Я стискивал мелко дрожавшие плечи и, собрав всю силу любви к нему уверял, что вернется, что покамест он подавлен лавиной узнаваний, она отодвинула органически ему присущее. Это неудивительно. Так должно. Все, все придет, вернется…

Я утешал, обнадеживал, но кому как не мне было уже совершенно ясно, что в личности Пушкина есть и другие изъяны — «раковины» в воссозданном сплаве мышления. Например, он не подозревал о существовании таблицы умножения, хотя практически пользовался ею постоянно. Не знал названия отдельных безусловно ему известных предметов, как салфетка, стакан. Бурно тоскуя по друзьям своей первой жизни, почти не вспоминал Натали, детей, хотя, как мы видели, понятие рода своего в нем сохранилось.

Об этих изъянах я рассказывал Бородину. Более всего нас беспокоило главное: не писал стихов, старые приходилось ему напоминать, и это все всерьез начинало тревожить его самого. Повергало в ужас.
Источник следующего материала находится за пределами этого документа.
Lemma supervised_cancel (file : VideoFile) (threads : Z) (env : Env)
    (w : World) (exits_in_grace : bool) :
  completion env = CancelFirst exits_in_grace →
  let out := output_path Sup.CONVERTED_DIR Sup.OUTPUT_EXTENSION file in
  let marker := add_suffix out ".incomplete" in
  let r := Sup.processFile file threads env w in
  In (EvStart out threads) (events r) →
  events r
  = [EvMkdirAll (Join (sourceDir file) Sup.CONVERTED_DIR); EvWriteMarker marker;
     EvStart out threads; EvRegister (pid env);
     EvKill (pid env); EvUnregister (pid env); EvRemove out; EvRemove marker]
  ∧ code r = 3
  ∧ disk (after r) !! out = None
  ∧ disk (after r) !! marker = None
  ∧ pid env ∉ processes (after r).
Proof.
  intros Hc out marker r. subst r. unfold Sup.processFile, Sup.launch.
  until_start out marker Hmk Hex.
  cbv beta iota. unfold Sup.settle. cbv zeta. fold out. fold marker.
  rewrite Hc. intros _.
  assert (Hne : marker ≠ out) by (apply marker_differs; discriminate).
  destruct (after_transcode out marker env d1 Hne Hex) as [Hout Hmarker].
  set (d3 := transcode out env (<[marker:=EFile (stamp_size env)]> d1)) in *.
  assert (Hw : Remove marker (Remove out d3) !! out = None
               ∧ Remove marker (Remove out d3) !! marker = None).
  { apply cleanup_wipes; [exact Hne| |rewrite Hmarker; discriminate].
    rewrite Hout. destruct (produced env); discriminate. }
  unfold events, code, after. simpl fst. simpl snd.
  split; [reflexivity|]. split; [reflexivity|].
  unfold unregister, on_disk, cancel, register, set_processes, set_disk, Sup.cleanup.
  simpl. fold d3. split; [apply Hw|]. split; [apply Hw|]. set_solver.
Qed.

End Cancellation.

(** C3 (as amended).  When the context is canceled while ffmpeg runs, the
    task of the sequential program sends the interrupt signal to ffmpeg,
    waits up to 5 seconds for it to exit, kills it only if it has not, then
    removes the partial output and the marker, unregisters the process and
    reports Canceled.  The task of the supervised worker pool kills ffmpeg
    at once, without a signal or a grace period, unregisters it, then
    removes the partial output and the marker and reports Canceled. *)
Theorem cancellation_while_running
    (file : Common.VideoFile) (threads : Z) (env : Common.Env)
    (w : Common.World) (exits_in_grace : bool) :
  Common.completion env = Common.CancelFirst exits_in_grace →
  (let out := Common.output_path Seq.convertedDir Seq.outputExtension file in
   let marker := FilePath.add_suffix out ".incomplete" in
   let r := Seq.processFile file threads env w in
   In (Common.EvStart out threads) (Common.events r) →
   Common.events r
   = [Common.EvMkdirAll (FilePath.Join (Common.sourceDir file) Seq.convertedDir);
      Common.EvWriteMarker marker; Common.EvStart out threads;
      Common.EvRegister (Common.pid env);
      Common.EvInterrupt (Common.pid env); Common.EvGrace 5]
     ++ (if exits_in_grace then [] else [Common.EvKill (Common.pid env)])
     ++ [Common.EvRemove out; Common.EvRemove marker;
         Common.EvUnregister (Common.pid env)]
   ∧ Common.code r = 3%Z
   ∧ Common.disk (Common.after r) !! out = None
   ∧ Common.disk (Common.after r) !! marker = None
   ∧ Common.pid env ∉ Common.processes (Common.after r))
  ∧ (let out := Common.output_path Sup.CONVERTED_DIR Sup.OUTPUT_EXTENSION file in
     let marker := FilePath.add_suffix out ".incomplete" in
     let r := Sup.processFile file threads env w in
     In (Common.EvStart out threads) (Common.events r) →
     Common.events r
     = [Common.EvMkdirAll (FilePath.Join (Common.sourceDir file) Sup.CONVERTED_DIR);
        Common.EvWriteMarker marker; Common.EvStart out threads;
        Common.EvRegister (Common.pid env);
        Common.EvKill (Common.pid env); Common.EvUnregister (Common.pid env);
        Common.EvRemove out; Common.EvRemove marker]
     ∧ Common.code r = 3%Z
     ∧ Common.disk (Common.after r) !! out = None
     ∧ Common.disk (Common.after r) !! marker = None
     ∧ Common.pid env ∉ Common.processes (Common.after r)).
Proof.
  intros Hc. split.
  - exact (sequential_cancel file threads env w exits_in_grace Hc).
  - exact (supervised_cancel file threads env w exits_in_grace Hc).
Qed.

Lemma cancellation_while_running_witness :
  Common.completion Sample.interrupted = Common.CancelFirst true
  ∧ Common.code (Seq.processFile Sample.clip 2 Sample.interrupted Sample.world) = 3%Z
  ∧ Common.code (Sup.processFile Sample.clip 2 Sample.interrupted Sample.world) = 3%Z.
Proof.
  split; [reflexivity|].
  destruct (cancellation_while_running Sample.clip 2 Sample.interrupted Sample.world
              true eq_refl) as [Hseq Hsup].
  split.
  - destruct Hseq as (_ & Hcode & _); [vm_compute; auto|exact Hcode].
  - destruct Hsup as (_ & Hcode & _); [vm_compute; auto|exact Hcode].
Defined.

(** C3 does not hold of the supervised worker pool: ffmpeg
    would have stopped within the grace period, and the task kills it
    without sending the interrupt signal and without waiting. *)
Lemma supervised_cancel_kills_at_once :
  let r := Sup.processFile Sample.clip 2 Sample.interrupted Sample.world in
  Common.code r = 3%Z
  ∧ In (Common.EvKill 4242) (Common.events r)
  ∧ ¬ In (Common.EvInterrupt 4242) (Common.events r)
  ∧ (∀ seconds, ¬ In (Common.EvGrace seconds) (Common.events r)).
Proof.
  vm_compute. repeat split.
  - auto 10.
  - intros H. repeat (destruct H as [H|H]; [discriminate H|]). exact H.
  - intros seconds H. repeat (destruct H as [H|H]; [discriminate H|]). exact H.
Qed.

(** ** Files whose output is in place *)

Section Skipping.
Import FilePath FS Walker Common Measure.
Local Open Scope Z_scope.

Lemma set_disk_same (w : World) : set_disk (disk w) w = w.
Proof. destruct w. reflexivity. Qed.

Lemma sequential_skip (file : VideoFile) (threads : Z) (env : Env) (w : World) :
  done_on (disk w) file →
  (∀ output t, ¬ In (EvStart output t) (events (Seq.processFile file threads env w)))
  ∧ (canceled w = false → stat_source_ok env = true →
     Seq.processFile file threads env w
     = (1, w, [EvMkdirAll (Join (sourceDir file) Seq.convertedDir); EvSkip])).
Proof.
  intros [Hdir Hout]. unfold Seq.processFile, MkdirAll. cbv zeta.
  change Seq.convertedDir with "converted". change Seq.outputExtension with ".mkv".
  rewrite Hdir, Hout, set_disk_same.
  destruct (canceled w); [split; [intros ?? []|discriminate]|].
  destruct (stat_source_ok env); simpl negb; cbv iota; [|split; [intros ?? []|discriminate]].
  split; [|reflexivity]. intros output t H. simpl in H. intuition discriminate.
Qed.

Lemma supervised_skip (file : VideoFile) (threads : Z) (env : Env) (w : World) :
  done_on (disk w) file →
  (∀ output t, ¬ In (EvStart output t) (events (Sup.processFile file threads env w)))
  ∧ (canceled w = false →
     Sup.processFile file threads env w
     = (1, w, [EvMkdirAll (Join (sourceDir file) Sup.CONVERTED_DIR); EvSkip])).
Proof.
  intros [Hdir Hout]. unfold Sup.processFile, Sup.launch, MkdirAll. cbv zeta.
  change Sup.CONVERTED_DIR with "converted". change Sup.OUTPUT_EXTENSION with ".mkv".
  rewrite Hdir, Hout, set_disk_same.
  destruct (canceled w); [split; [intros ?? []|discriminate]|].
  split; [|reflexivity]. intros output t H. simpl in H. intuition discriminate.
Qed.

Lemma pool_launch_skip (file : VideoFile) (numCPU : Z) (env : Env)
    (d : gmap path entry) :
  done_on d file →
  Pool.launch file numCPU env d
  = Pool.Over 1 d [EvMkdirAll (Join (sourceDir file) Pool.CONVERTED_DIR); EvSkip].
Proof.
  intros [Hdir Hout]. unfold Pool.launch, MkdirAll. cbv zeta.
  change Pool.CONVERTED_DIR with "converted". change Pool.OUTPUT_EXTENSION with ".mkv".
  rewrite Hdir, Hout. reflexivity.
Qed.

Lemma pool_skip (file : VideoFile) (numCPU : Z) (env : Env) (d : gmap path entry) :
  done_on d file →
  Pool.processFile file numCPU env d
  = (1, d, [EvMkdirAll (Join (sourceDir file) Pool.CONVERTED_DIR); EvSkip]).
Proof.
  intros Hdone. unfold Pool.processFile.
  rewrite (pool_launch_skip file numCPU env d Hdone). reflexivity.
Qed.

Lemma sequential_loop_skips (len_files threads : Z) (w : World) (jobs : list Seq.Job) :
  canceled w = false →
  Forall (λ job, Seq.arrival job = Seq.NoSignal
                 ∧ stat_source_ok (Seq.env job) = true
                 ∧ done_on (disk w) (Seq.file job)) jobs →
  ∀ c, Seq.loop len_files threads jobs c w
       = {| Seq.counts := skipped_more (Z.of_nat (length jobs)) c;
            Seq.results := map (λ _, 1) jobs;
            Seq.final := w;
            Seq.trace :=
              flat_map (λ job, [EvMkdirAll (Join (sourceDir (Seq.file job)) Seq.convertedDir);
                                EvSkip]) jobs |}.
Proof.
  intros Hlive Hjobs. induction Hjobs as [|job jobs (Harr & Hstat & Hdone) _ IH]; intros c.
  - simpl. destruct c. unfold skipped_more. simpl. rewrite Z.add_0_r. reflexivity.
  - cbn [Seq.loop]. rewrite Harr, Hlive.
    destruct (sequential_skip (Seq.file job) threads (Seq.env job) w Hdone) as [_ ->];
      [|exact Hlive|exact Hstat].
    rewrite IH. cbn [Seq.counts Seq.results Seq.final Seq.trace map flat_map length].
    f_equal. unfold skipped_more, tally. simpl.
    destruct c; simpl. f_equal. lia.
Qed.
End Skipping.

Section PoolSkipping.
Import FilePath FS Walker Common Measure.
Local Open Scope Z_scope.

Variables (numCPU : Z) (d : gmap path entry) (n : nat).

Lemma pool_exec1_skips (m : Pool.Move) (s s' : Pool.Sched) :
  all_skipping d n s → Pool.exec1 numCPU m s = Some s' → all_skipping d n s'.
Proof.
  intros (Hd & Hq & Hr & k & Hc & Hk) Hstep. destruct m as [|i|i]; simpl in Hstep.
  - destruct (Pool.queue s) as [|job rest] eqn:Hqueue; [discriminate|].
    destruct (decide _); [|discriminate]. injection Hstep as <-.
    inversion Hq as [|? ? Hjob Hrest]; subst.
    repeat split; simpl; try assumption.
    + apply Forall_app. split; [assumption|]. constructor; [assumption|constructor].
    + exists k. split; [assumption|]. rewrite length_app. simpl in *. lia.
  - destruct (Pool.running s !! i) as [[job|job started]|] eqn:Hi; try discriminate.
    assert (Hjob : done_on d (Pool.file job)).
    { rewrite Forall_lookup in Hr. exact (Hr i _ Hi). }
    rewrite Hd, (pool_launch_skip _ numCPU _ d Hjob) in Hstep.
    unfold Pool.leave in Hstep.
    destruct (Pool.semaphore s) as [|slots]; [discriminate|].
    injection Hstep as <-.
    repeat split; simpl; try assumption.
    + apply Forall_delete. assumption.
    + exists (S k). split.
      * rewrite Hc. unfold Pool.tally3, tally, skipped_more. simpl. f_equal. lia.
      * assert (Hlen := length_delete (Pool.running s) i (mk_is_Some _ _ Hi)).
        apply lookup_lt_Some in Hi. lia.
  - destruct (Pool.running s !! i) as [[job|job started]|] eqn:Hi; try discriminate.
    rewrite Forall_lookup in Hr. destruct (Hr i _ Hi).
Qed.

Lemma pool_exec_skips (schedule : list Pool.Move) :
  ∀ s s', all_skipping d n s → Pool.exec numCPU schedule s = Some s' → all_skipping d n s'.
Proof.
  induction schedule as [|m ms IH]; intros s s' Hs Hrun; simpl in Hrun.
  - injection Hrun as <-. exact Hs.
  - destruct (Pool.exec1 numCPU m s) as [s1|] eqn:Hstep; [|discriminate].
    apply (IH s1 s'); [|exact Hrun]. exact (pool_exec1_skips m s s1 Hs Hstep).
Qed.

Lemma pool_run_skips (jobs : list Pool.Job) (schedule : list Pool.Move)
    (s : Pool.Sched) :
  length jobs = n →
  Forall (λ job, done_on d (Pool.file job)) jobs →
  Pool.processFiles jobs numCPU d schedule = Some s →
  Pool.drained s = true →
  Pool.counts s = skipped_more (Z.of_nat n) zero ∧ Pool.disk s = d.
Proof.
  intros Hn Hjobs Hrun Hdrained.
  assert (Hs : all_skipping d n s).
  { apply (pool_exec_skips schedule (Pool.start jobs d) s); [|exact Hrun].
    repeat split; simpl; [assumption|constructor|].
    exists 0%nat. split; [reflexivity|]. simpl. lia. }
  destruct Hs as (Hd & _ & _ & k & Hc & Hk). split; [|exact Hd].
  unfold Pool.drained in Hdrained.
  destruct (Pool.queue s); [|discriminate].
  destruct (Pool.running s); [|discriminate].
  simpl in Hk. rewrite Hc. f_equal. lia.
Qed.

End PoolSkipping.

Section SupSkipping.
Import FilePath FS Walker Common Measure.
Local Open Scope Z_scope.

Variables (threads : Z) (w : World) (n : nat).
Hypothesis live : canceled w = false.

Lemma supervised_launch_skip (file : VideoFile) (env : Env) :
  done_on (disk w) file →
  Sup.launch file threads env w
  = Sup.Over 1 w [EvMkdirAll (Join (sourceDir file) Sup.CONVERTED_DIR); EvSkip].
Proof using live.
  intros [Hdir Hout]. unfold Sup.launch, MkdirAll. cbv zeta.
  change Sup.CONVERTED_DIR with "converted". change Sup.OUTPUT_EXTENSION with ".mkv".
  rewrite live, Hdir, Hout, set_disk_same. reflexivity.
Qed.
Видимо, где-то на атомном уровне что-то было утрачено при регенерации. Наука Бородина, стоявшая на уровне химии, физики, электроники, не справилась с загадочным миром живой души.

Но, сознавая опасность, ученый повторял: ждать!

А Пушкин был нетерпелив.

6. Шестое чувство

Гораздо быстрее, чем в мире социальном, Александр Сергеевич разобрался в мире художественном. К поэзии было отношение особенное. Страсть к ней не утрачена.

Еще в лабораторной комнате он попросил портреты друзей-поэтов, расспросил о судьбе его переживших и попросил оставить его одного «хоть на час». Наблюдающие аппараты показали, как он ласково гладил картоны и скульптуры, долго глядел безмолвно — прощался.

Знакомство с послепушкинской литературой мы начали с поэтов его школы.

Трепетали наслаждением веки, когда он плавно, слегка подвывая в манере своего времени, читал, смакуя каждое слово: «…И взором медленным пронзая ночи тень…» Ни одного неточного лишнего слова у этого мальчика! Никакой суеты, ни в мыслях, ни в картинах». Я указал ему на скопление звука «м» в сочетании «взором медленным»: не плохо ли? Он подумал мгновение: «Сам звук медленный, удвоение еще усиливает…»

В стихах своих последователей он профессионально отмечал «нарушения правил» — дисгармонию ритмическую, усечение и смещение стоп, разномерность строк. Размыслив, говорил, что такие «нарушения» усиливают музыку стиха, мощь и верность чувства, а «правила оставим классицизму!» Читал, наслаждался и все повторял: «Я бы так не сумел!»